_EXERCISE INSTRUCTIONS:_ Show every line of the data that contains the string "rearm".

-------------------------

Lemma apply_desired_policy_safe desired w0 :
  inv w0 → harmless (apply_desired_policy desired) w0.
Proof.
  intros Hw. unfold apply_desired_policy. destruct desired as [value|].
  - destruct (policy_from_value value) as [p|]; [|done].
    destruct (policy_validate p) as [[]|] eqn:Hp; [|done].
    walk; try by apply cancel_with_safe.
    + apply harmless_stmt. intros ? d Hd _. by apply set_policy_row_ok.
    + apply harmless_section. intros. by apply install_policy_step.
  - walk; try by apply cancel_with_safe.
    + apply harmless_stmt. intros ? d Hd _. by apply set_policy_row_ok.
    + apply harmless_section. intros. by apply disable_coordinator_step.
Qed.

Lemma ensure_report_instance_safe w0 : inv w0 → harmless ensure_report_instance w0.
Proof.
  intros Hw. unfold ensure_report_instance. walk.
  apply harmless_stmt. intros ? d Hd _. by apply set_instance_ok.
Qed.

Lemma rearm_safe pending w0 : inv w0 → harmless (rearm pending) w0.
Proof.
  revert w0. induction pending as [|[tid ?] pending IH]; intros w0 Hw; [done|].
  cbn [rearm]. walk; eauto with multicast.
Qed.

Lemma report_page_safe w0 : inv w0 → harmless (report_page config) w0.
Proof.
  intros Hw. unfold report_page. walk.
  apply harmless_coord. intros. by apply cooldown_section_step.
Qed.

(** The acknowledgement is checked before its transaction; what was checked
    still holds in it, because identifiers only grow and an instance stays. *)
Lemma acknowledge_report_safe instance through w0 :
  inv w0 → harmless (acknowledge_report instance through) w0.
Proof.
  intros Hw. unfold acknowledge_report.
  destruct (_ || _) eqn:Hc; [done|]. bool_prop.
  eapply safe_try_seq; [apply _|done|apply safe_select| |done].
  intros current w1 Hw1 _ Hcur. specialize (Hcur _ eq_refl). subst current.
  destruct (_ || _) eqn:Hc; [done|]. bool_prop. walk.
  apply harmless_stmt. intros i d Hd Hev. apply acknowledge_tx_ok; [done| |].
  - destruct Hev. lia.
  - left. rewrite (ev_instance _ _ _ Hev); [done|]. subst instance. by apply uuid_nonempty.
Qed.

Lemma bundle_active_safe bundle w0 : harmless (section (bundle_active bundle)) w0.
Proof. apply harmless_section. intros. by apply coord_step_refl. Qed.

Lemma wait_bundle_idle_safe rounds bundle w0 :
  inv w0 → harmless (wait_bundle_idle rounds bundle) w0.
Proof.
  revert w0. induction rounds as [|rounds IH]; intros w0 Hw; [done|].
  cbn [wait_bundle_idle]. walk. by apply IH.
Qed.

Lemma cancel_for_bundle_safe bundle w0 : inv w0 → harmless (cancel_for_bundle bundle) w0.
Proof.
  intros Hw. unfold cancel_for_bundle.
  walk; eauto using bundle_active_safe, wait_bundle_idle_safe with multicast.
  apply harmless_section. intros. by apply cancel_active_step.
Qed.

Lemma wait_idle_safe rounds w0 : inv w0 → harmless (wait_idle rounds) w0.
Proof.
  revert w0. induction rounds as [|rounds IH]; intros w0 Hw; [done|].
  cbn [wait_idle]. walk. by apply IH.
Qed.

Lemma shutdown_safe w0 : inv w0 → harmless shutdown w0.
Proof.
  intros Hw. unfold shutdown. walk; eauto using wait_idle_safe.
  - apply harmless_section. intros. by apply cancel_active_step.
  - apply harmless_stmt. intros ? d Hd _. by apply finish_row_ok.
Qed.
End Safe.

-------------------------

_THE ANSWER:_
Lemma rearm_safe pending w0 : inv w0 → harmless (rearm pending) w0.
  cbn [rearm]. walk; eauto with multicast.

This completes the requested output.